++++ Given entries ++++

Definition get_domains_dict (domains : json) : result (list (pykey * json)) :=
  and_then (py_iter domains) (fun entries => fill_domains_dict entries []).

(** [set(a.keys()) != set(b.keys())] *)
Definition key_sets_differ (a b : list (pykey * json)) : bool :=
  negb (bool_decide (list_to_set (dict_keys a) =@{gset pykey} list_to_set (dict_keys b))).

(** The loop of [sync_domains] over [existing_domains.values()], left at
    the first record that differs. *)
Fixpoint any_record_differs (values : list json) (new_domains : list (pykey * json))
    : result bool :=
  match values with
  | [] => Ok false
  | d :: rest =>
      and_then (py_getitem d "domain") (fun name =>
      and_then (py_hash name) (fun k =>
      if py_ne d (or_none (dict_get k new_domains)) then Ok true
      else any_record_differs rest new_domains))
  end.

Definition sync_domains (site : string) (domains : json) (snova_path : string) : M bool :=
  let* existing := get_domains site snova_path in
  let* existing_domains := lift (get_domains_dict existing) in
  let* new_domains := lift (get_domains_dict domains) in
  let* changed :=
    if key_sets_differ existing_domains new_domains then ret true
    else lift (any_record_differs (dict_values existing_domains) new_domains) in
  (if changed : bool
   then update_site_config site [("domains", domains)] "."
   else ret tt);;
  ret changed.

(** * snova/utils/snova.py *)

(** The texts the functions print or log. *)

Definition msg_production_reload : string :=
  String.concat newline
    ["As you have setup your snova for production, you will have to reload configuration for nginx and supervisor. To complete the migration, please run the following commands:";
     "sudo service nginx restart";
     "sudo supervisorctl reload"].

Definition msg_shallow_clone : string :=
  String.concat newline
    ["shallow_clone is set in your snova config.";
     "However without passing the --reset flag, your repositories will be unshallowed.";
     "To avoid this, cancel this operation and run `snova update --reset`.";
     EmptyString;
     "Consider the consequences of `git reset --hard` on your apps before you run that.";
     "To avoid seeing this warning, set shallow_clone to false in your common_site_config.json";
     tab +:+ tab].
(** * batgizmo native pipeline: a shallow embedding of nativeusb.cpp and
      pipeline.cpp, and the properties of the capture, audio and rendering
      code that the specification states.

    Conventions of the embedding.
    - C integers are [Z]; a conversion to a narrower type is written out with
      [wrap] (two's complement), and the theorems show where it is the
      identity.
    - A [float] value is the rational [Q] it denotes.  The arithmetic of the
      transform and of the colour mapping rounds to binary32 after every
      operation ([binary32], from the standard library's [SpecFloat]); the
      entries of the reference table are computed in binary64 ([PrimFloat]);
      the decimation factor is computed exactly and checked against
      binary64; comparisons and the multiplication by the window, which the
      model takes as a parameter, need no rounding of their own.  Library
      functions on floats that are not part of the repository (kiss_fftr,
      log2, cos) are parameters of the functions that call them.
    - Buffers are lists, read with [rd] and written with stdpp's list insert;
      a loop [for (i = 0; i < n; i++)] is a structural recursion on [n].
    - The static variables of a translation unit are the fields of a record
      that each entry point takes and returns. *)

From Stdlib Require Import ZArith QArith Qround Qabs Lia List Bool.
From Stdlib Require Import PrimFloat FloatOps SpecFloat Uint63.
From stdpp Require Import base list.

Local Open Scope Z_scope.

(* ===================================================================== *)
(** * Part I: the model                                                    *)
(* ===================================================================== *)

(** ** Machine integers *)
Module MachineInt.

(** Two's-complement reduction of [z] to a signed [w]-bit integer. *)
Definition wrap (w : Z) (z : Z) : Z := (z + 2 ^ (w - 1)) mod 2 ^ w - 2 ^ (w - 1).

Definition to_int16 : Z -> Z := wrap 16.
Definition to_int32 : Z -> Z := wrap 32.
Definition to_int64 : Z -> Z := wrap 64.
(** [uint16_t]: reduction modulo 2^16. *)
Definition to_uint16 (z : Z) : Z := z mod 2 ^ 16.

Definition INT16_MAX : Z := 32767.
Definition INT16_MIN : Z := -32768.
Definition INT32_MAX : Z := 2147483647.
Definition INT32_MIN : Z := -2147483648.

Definition in_int16 (z : Z) : Prop := INT16_MIN <= z <= INT16_MAX.
Definition in_int32 (z : Z) : Prop := INT32_MIN <= z <= INT32_MAX.

(** Reading a buffer cell; a cell outside the modelled memory reads as 0. *)
Definition rd (l : list Z) (i : nat) : Z := default 0 (l !! i).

++++

Task objective →
Return the full material unchanged.

Response to the task →
Definition get_domains_dict (domains : json) : result (list (pykey * json)) :=
  and_then (py_iter domains) (fun entries => fill_domains_dict entries []).

(** [set(a.keys()) != set(b.keys())] *)
Definition key_sets_differ (a b : list (pykey * json)) : bool :=
  negb (bool_decide (list_to_set (dict_keys a) =@{gset pykey} list_to_set (dict_keys b))).

(** The loop of [sync_domains] over [existing_domains.values()], left at
    the first record that differs. *)
Fixpoint any_record_differs (values : list json) (new_domains : list (pykey * json))
    : result bool :=
  match values with
  | [] => Ok false
  | d :: rest =>
      and_then (py_getitem d "domain") (fun name =>
      and_then (py_hash name) (fun k =>
      if py_ne d (or_none (dict_get k new_domains)) then Ok true
      else any_record_differs rest new_domains))
  end.

Definition sync_domains (site : string) (domains : json) (snova_path : string) : M bool :=
  let* existing := get_domains site snova_path in
  let* existing_domains := lift (get_domains_dict existing) in
  let* new_domains := lift (get_domains_dict domains) in
  let* changed :=
    if key_sets_differ existing_domains new_domains then ret true
    else lift (any_record_differs (dict_values existing_domains) new_domains) in
  (if changed : bool
   then update_site_config site [("domains", domains)] "."
   else ret tt);;
  ret changed.

(** * snova/utils/snova.py *)

(** The texts the functions print or log. *)

Definition msg_production_reload : string :=
  String.concat newline
    ["As you have setup your snova for production, you will have to reload configuration for nginx and supervisor. To complete the migration, please run the following commands:";
     "sudo service nginx restart";
     "sudo supervisorctl reload"].

Definition msg_shallow_clone : string :=
  String.concat newline
    ["shallow_clone is set in your snova config.";
     "However without passing the --reset flag, your repositories will be unshallowed.";
     "To avoid this, cancel this operation and run `snova update --reset`.";
     EmptyString;
     "Consider the consequences of `git reset --hard` on your apps before you run that.";
     "To avoid seeing this warning, set shallow_clone to false in your common_site_config.json";
     tab +:+ tab].
(** * batgizmo native pipeline: a shallow embedding of nativeusb.cpp and
      pipeline.cpp, and the properties of the capture, audio and rendering
      code that the specification states.

    Conventions of the embedding.
    - C integers are [Z]; a conversion to a narrower type is written out with
      [wrap] (two's complement), and the theorems show where it is the
      identity.
    - A [float] value is the rational [Q] it denotes.  The arithmetic of the
      transform and of the colour mapping rounds to binary32 after every
      operation ([binary32], from the standard library's [SpecFloat]); the
      entries of the reference table are computed in binary64 ([PrimFloat]);
      the decimation factor is computed exactly and checked against
      binary64; comparisons and the multiplication by the window, which the
      model takes as a parameter, need no rounding of their own.  Library
      functions on floats that are not part of the repository (kiss_fftr,
      log2, cos) are parameters of the functions that call them.
    - Buffers are lists, read with [rd] and written with stdpp's list insert;
      a loop [for (i = 0; i < n; i++)] is a structural recursion on [n].
    - The static variables of a translation unit are the fields of a record
      that each entry point takes and returns. *)

From Stdlib Require Import ZArith QArith Qround Qabs Lia List Bool.
From Stdlib Require Import PrimFloat FloatOps SpecFloat Uint63.
From stdpp Require Import base list.

Local Open Scope Z_scope.

(* ===================================================================== *)
(** * Part I: the model                                                    *)
(* ===================================================================== *)

(** ** Machine integers *)
Module MachineInt.

(** Two's-complement reduction of [z] to a signed [w]-bit integer. *)
Definition wrap (w : Z) (z : Z) : Z := (z + 2 ^ (w - 1)) mod 2 ^ w - 2 ^ (w - 1).

Definition to_int16 : Z -> Z := wrap 16.
Definition to_int32 : Z -> Z := wrap 32.
Definition to_int64 : Z -> Z := wrap 64.
(** [uint16_t]: reduction modulo 2^16. *)
Definition to_uint16 (z : Z) : Z := z mod 2 ^ 16.

Definition INT16_MAX : Z := 32767.
Definition INT16_MIN : Z := -32768.
Definition INT32_MAX : Z := 2147483647.
Definition INT32_MIN : Z := -2147483648.

Definition in_int16 (z : Z) : Prop := INT16_MIN <= z <= INT16_MAX.
Definition in_int32 (z : Z) : Prop := INT32_MIN <= z <= INT32_MAX.

(** Reading a buffer cell; a cell outside the modelled memory reads as 0. *)
Definition rd (l : list Z) (i : nat) : Z := default 0 (l !! i).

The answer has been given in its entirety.